Saved data entries:
(** ** Assignments *)
Definition set_mem_map (z : zone) (m : Z -> page) : zone :=
  Zone (zone_id z) (zone_start_pfn z) (spanned_pages z) (initialized z) (nr_isolate_pageblock z) m
    (free_list z) (nr_free z) (vm_free_pages z) (vm_free_cma_pages z) (wmark_min z) (wmark_high z) (watermark_boost z)
    (boosted_watermark z) (nr_reserved_highatomic z) (lowmem_reserve z) (pageblock_flags z).
Definition set_free_list (z : zone) (l : Z -> Z -> list Z) : zone :=
  Zone (zone_id z) (zone_start_pfn z) (spanned_pages z) (initialized z) (nr_isolate_pageblock z) (mem_map z)
    l (nr_free z) (vm_free_pages z) (vm_free_cma_pages z) (wmark_min z) (wmark_high z) (watermark_boost z)
    (boosted_watermark z) (nr_reserved_highatomic z) (lowmem_reserve z) (pageblock_flags z).
Definition set_nr_free (z : zone) (order n : Z) : zone :=
  Zone (zone_id z) (zone_start_pfn z) (spanned_pages z) (initialized z) (nr_isolate_pageblock z) (mem_map z)
    (free_list z) (upd (nr_free z) order n) (vm_free_pages z) (vm_free_cma_pages z) (wmark_min z) (wmark_high z)
    (watermark_boost z) (boosted_watermark z) (nr_reserved_highatomic z) (lowmem_reserve z) (pageblock_flags z).
Definition set_vm_stat (z : zone) (free cma : Z) : zone :=
  Zone (zone_id z) (zone_start_pfn z) (spanned_pages z) (initialized z) (nr_isolate_pageblock z) (mem_map z)
    (free_list z) (nr_free z) free cma (wmark_min z) (wmark_high z) (watermark_boost z)
    (boosted_watermark z) (nr_reserved_highatomic z) (lowmem_reserve z) (pageblock_flags z).
Definition set_boost (z : zone) (boost : Z) (flag : bool) : zone :=
  Zone (zone_id z) (zone_start_pfn z) (spanned_pages z) (initialized z) (nr_isolate_pageblock z) (mem_map z)
    (free_list z) (nr_free z) (vm_free_pages z) (vm_free_cma_pages z) (wmark_min z) (wmark_high z) boost
    flag (nr_reserved_highatomic z) (lowmem_reserve z) (pageblock_flags z).
Definition set_bitmap (z : zone) (b : Z -> Z -> Z) : zone :=
  Zone (zone_id z) (zone_start_pfn z) (spanned_pages z) (initialized z) (nr_isolate_pageblock z) (mem_map z)
    (free_list z) (nr_free z) (vm_free_pages z) (vm_free_cma_pages z) (wmark_min z) (wmark_high z) (watermark_boost z)
    (boosted_watermark z) (nr_reserved_highatomic z) (lowmem_reserve z) b.
(* ===== verification/BuddyInv.v ===== *)
(** * Buddy allocator: invariant

    The free lists partition the free pages of a zone into aligned blocks.  Every
    operation is a sequence of the two steps shown here to keep that: taking a
    block off of its list and putting a block that overlaps no other on one. *)

From S2P Require Import Prelude Buddy.

(** ** Arithmetic of buddies *)
Definition aligned (p o : Z) : Prop := exists m, 0 <= m /\ p = m * 2 ^ o.

Lemma pages_pow o : 0 <= o -> pages o = 2 ^ o.
Proof. intros. rewrite Z.shiftl_mul_pow2 by lia. lia. Qed.

Lemma pow_pos o : 0 <= o -> 0 < 2 ^ o.
Proof. intros. apply Z.pow_pos_nonneg; lia. Qed.

Lemma pow_S o : 0 <= o -> 2 ^ (o + 1) = 2 * 2 ^ o.
Proof. intros. rewrite Z.pow_add_r by lia. lia. Qed.

Lemma lxor_even k : Z.lxor (2 * k) 1 = 2 * k + 1.
Proof.
  rewrite <- Z.add_nocarry_lxor; [done|].
  apply Z.bits_inj'. intros n Hn. rewrite Z.land_spec, Z.bits_0.
  destruct (Z.eq_dec n 0) as [->|]; [by rewrite Z.testbit_even_0|].
  by rewrite (Z.bits_above_log2 1) by (simpl; lia); rewrite andb_false_r.
Qed.

Lemma lxor_odd k : Z.lxor (2 * k + 1) 1 = 2 * k.
Proof. by rewrite <- lxor_even, Z.lxor_assoc, Z.lxor_nilpotent, Z.lxor_0_r. Qed.

Lemma land_even_odd k : Z.land (2 * k) (2 * k + 1) = 2 * k.
Proof.
  apply Z.bits_inj'. intros n Hn. rewrite Z.land_spec.
  destruct (Z.eq_dec n 0) as [->|]; [by rewrite Z.testbit_even_0|].
  replace n with (Z.succ (n - 1)) by lia.
  rewrite Z.testbit_even_succ, Z.testbit_odd_succ by lia. apply andb_diag.
Qed.

(** The two halves of a block are each other's buddies. *)
Lemma buddy_low p o : 0 <= o -> aligned p (o + 1) ->
  __find_buddy_pfn p o = p + 2 ^ o /\ Z.land (p + 2 ^ o) p = p.
Proof.
  intros Ho (m & Hm & ->). rewrite pow_S by lia. unfold __find_buddy_pfn.
  replace (m * (2 * 2 ^ o)) with (Z.shiftl (2 * m) o) by (rewrite Z.shiftl_mul_pow2 by lia; lia).
  replace (Z.shiftl (2 * m) o + 2 ^ o) with (Z.shiftl (2 * m + 1) o)
    by (rewrite !Z.shiftl_mul_pow2 by lia; lia).
  rewrite <- Z.shiftl_lxor, lxor_even. split; [done|].
  by rewrite <- Z.shiftl_land, Z.land_comm, land_even_odd.
Qed.

Lemma buddy_high p o : 0 <= o -> aligned p (o + 1) ->
  __find_buddy_pfn (p + 2 ^ o) o = p /\ Z.land p (p + 2 ^ o) = p.
Proof.
  intros Ho (m & Hm & ->). rewrite pow_S by lia. unfold __find_buddy_pfn.
  replace (m * (2 * 2 ^ o)) with (Z.shiftl (2 * m) o) by (rewrite Z.shiftl_mul_pow2 by lia; lia).
  replace (Z.shiftl (2 * m) o + 2 ^ o) with (Z.shiftl (2 * m + 1) o)
    by (rewrite !Z.shiftl_mul_pow2 by lia; lia).
  rewrite <- Z.shiftl_lxor, lxor_odd. split; [done|].
  by rewrite <- Z.shiftl_land, land_even_odd.
Qed.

**Your assignment**
Nothing should be altered. Set down all the data again.

**Written solution**
(** ** Assignments *)
Definition set_mem_map (z : zone) (m : Z -> page) : zone :=
  Zone (zone_id z) (zone_start_pfn z) (spanned_pages z) (initialized z) (nr_isolate_pageblock z) m
    (free_list z) (nr_free z) (vm_free_pages z) (vm_free_cma_pages z) (wmark_min z) (wmark_high z) (watermark_boost z)
    (boosted_watermark z) (nr_reserved_highatomic z) (lowmem_reserve z) (pageblock_flags z).
Definition set_free_list (z : zone) (l : Z -> Z -> list Z) : zone :=
  Zone (zone_id z) (zone_start_pfn z) (spanned_pages z) (initialized z) (nr_isolate_pageblock z) (mem_map z)
    l (nr_free z) (vm_free_pages z) (vm_free_cma_pages z) (wmark_min z) (wmark_high z) (watermark_boost z)
    (boosted_watermark z) (nr_reserved_highatomic z) (lowmem_reserve z) (pageblock_flags z).
Definition set_nr_free (z : zone) (order n : Z) : zone :=
  Zone (zone_id z) (zone_start_pfn z) (spanned_pages z) (initialized z) (nr_isolate_pageblock z) (mem_map z)
    (free_list z) (upd (nr_free z) order n) (vm_free_pages z) (vm_free_cma_pages z) (wmark_min z) (wmark_high z)
    (watermark_boost z) (boosted_watermark z) (nr_reserved_highatomic z) (lowmem_reserve z) (pageblock_flags z).
Definition set_vm_stat (z : zone) (free cma : Z) : zone :=
  Zone (zone_id z) (zone_start_pfn z) (spanned_pages z) (initialized z) (nr_isolate_pageblock z) (mem_map z)
    (free_list z) (nr_free z) free cma (wmark_min z) (wmark_high z) (watermark_boost z)
    (boosted_watermark z) (nr_reserved_highatomic z) (lowmem_reserve z) (pageblock_flags z).
Definition set_boost (z : zone) (boost : Z) (flag : bool) : zone :=
  Zone (zone_id z) (zone_start_pfn z) (spanned_pages z) (initialized z) (nr_isolate_pageblock z) (mem_map z)
    (free_list z) (nr_free z) (vm_free_pages z) (vm_free_cma_pages z) (wmark_min z) (wmark_high z) boost
    flag (nr_reserved_highatomic z) (lowmem_reserve z) (pageblock_flags z).
Definition set_bitmap (z : zone) (b : Z -> Z -> Z) : zone :=
  Zone (zone_id z) (zone_start_pfn z) (spanned_pages z) (initialized z) (nr_isolate_pageblock z) (mem_map z)
    (free_list z) (nr_free z) (vm_free_pages z) (vm_free_cma_pages z) (wmark_min z) (wmark_high z) (watermark_boost z)
    (boosted_watermark z) (nr_reserved_highatomic z) (lowmem_reserve z) b.
(* ===== verification/BuddyInv.v ===== *)
(** * Buddy allocator: invariant

    The free lists partition the free pages of a zone into aligned blocks.  Every
    operation is a sequence of the two steps shown here to keep that: taking a
    block off of its list and putting a block that overlaps no other on one. *)

From S2P Require Import Prelude Buddy.

(** ** Arithmetic of buddies *)
Definition aligned (p o : Z) : Prop := exists m, 0 <= m /\ p = m * 2 ^ o.

Lemma pages_pow o : 0 <= o -> pages o = 2 ^ o.
Proof. intros. rewrite Z.shiftl_mul_pow2 by lia. lia. Qed.

Lemma pow_pos o : 0 <= o -> 0 < 2 ^ o.
Proof. intros. apply Z.pow_pos_nonneg; lia. Qed.

Lemma pow_S o : 0 <= o -> 2 ^ (o + 1) = 2 * 2 ^ o.
Proof. intros. rewrite Z.pow_add_r by lia. lia. Qed.

Lemma lxor_even k : Z.lxor (2 * k) 1 = 2 * k + 1.
Proof.
  rewrite <- Z.add_nocarry_lxor; [done|].
  apply Z.bits_inj'. intros n Hn. rewrite Z.land_spec, Z.bits_0.
  destruct (Z.eq_dec n 0) as [->|]; [by rewrite Z.testbit_even_0|].
  by rewrite (Z.bits_above_log2 1) by (simpl; lia); rewrite andb_false_r.
Qed.

Lemma lxor_odd k : Z.lxor (2 * k + 1) 1 = 2 * k.
Proof. by rewrite <- lxor_even, Z.lxor_assoc, Z.lxor_nilpotent, Z.lxor_0_r. Qed.

Lemma land_even_odd k : Z.land (2 * k) (2 * k + 1) = 2 * k.
Proof.
  apply Z.bits_inj'. intros n Hn. rewrite Z.land_spec.
  destruct (Z.eq_dec n 0) as [->|]; [by rewrite Z.testbit_even_0|].
  replace n with (Z.succ (n - 1)) by lia.
  rewrite Z.testbit_even_succ, Z.testbit_odd_succ by lia. apply andb_diag.
Qed.

(** The two halves of a block are each other's buddies. *)
Lemma buddy_low p o : 0 <= o -> aligned p (o + 1) ->
  __find_buddy_pfn p o = p + 2 ^ o /\ Z.land (p + 2 ^ o) p = p.
Proof.
  intros Ho (m & Hm & ->). rewrite pow_S by lia. unfold __find_buddy_pfn.
  replace (m * (2 * 2 ^ o)) with (Z.shiftl (2 * m) o) by (rewrite Z.shiftl_mul_pow2 by lia; lia).
  replace (Z.shiftl (2 * m) o + 2 ^ o) with (Z.shiftl (2 * m + 1) o)
    by (rewrite !Z.shiftl_mul_pow2 by lia; lia).
  rewrite <- Z.shiftl_lxor, lxor_even. split; [done|].
  by rewrite <- Z.shiftl_land, Z.land_comm, land_even_odd.
Qed.

Lemma buddy_high p o : 0 <= o -> aligned p (o + 1) ->
  __find_buddy_pfn (p + 2 ^ o) o = p /\ Z.land p (p + 2 ^ o) = p.
Proof.
  intros Ho (m & Hm & ->). rewrite pow_S by lia. unfold __find_buddy_pfn.
  replace (m * (2 * 2 ^ o)) with (Z.shiftl (2 * m) o) by (rewrite Z.shiftl_mul_pow2 by lia; lia).
  replace (Z.shiftl (2 * m) o + 2 ^ o) with (Z.shiftl (2 * m + 1) o)
    by (rewrite !Z.shiftl_mul_pow2 by lia; lia).
  rewrite <- Z.shiftl_lxor, lxor_odd. split; [done|].
  by rewrite <- Z.shiftl_land, land_even_odd.
Qed.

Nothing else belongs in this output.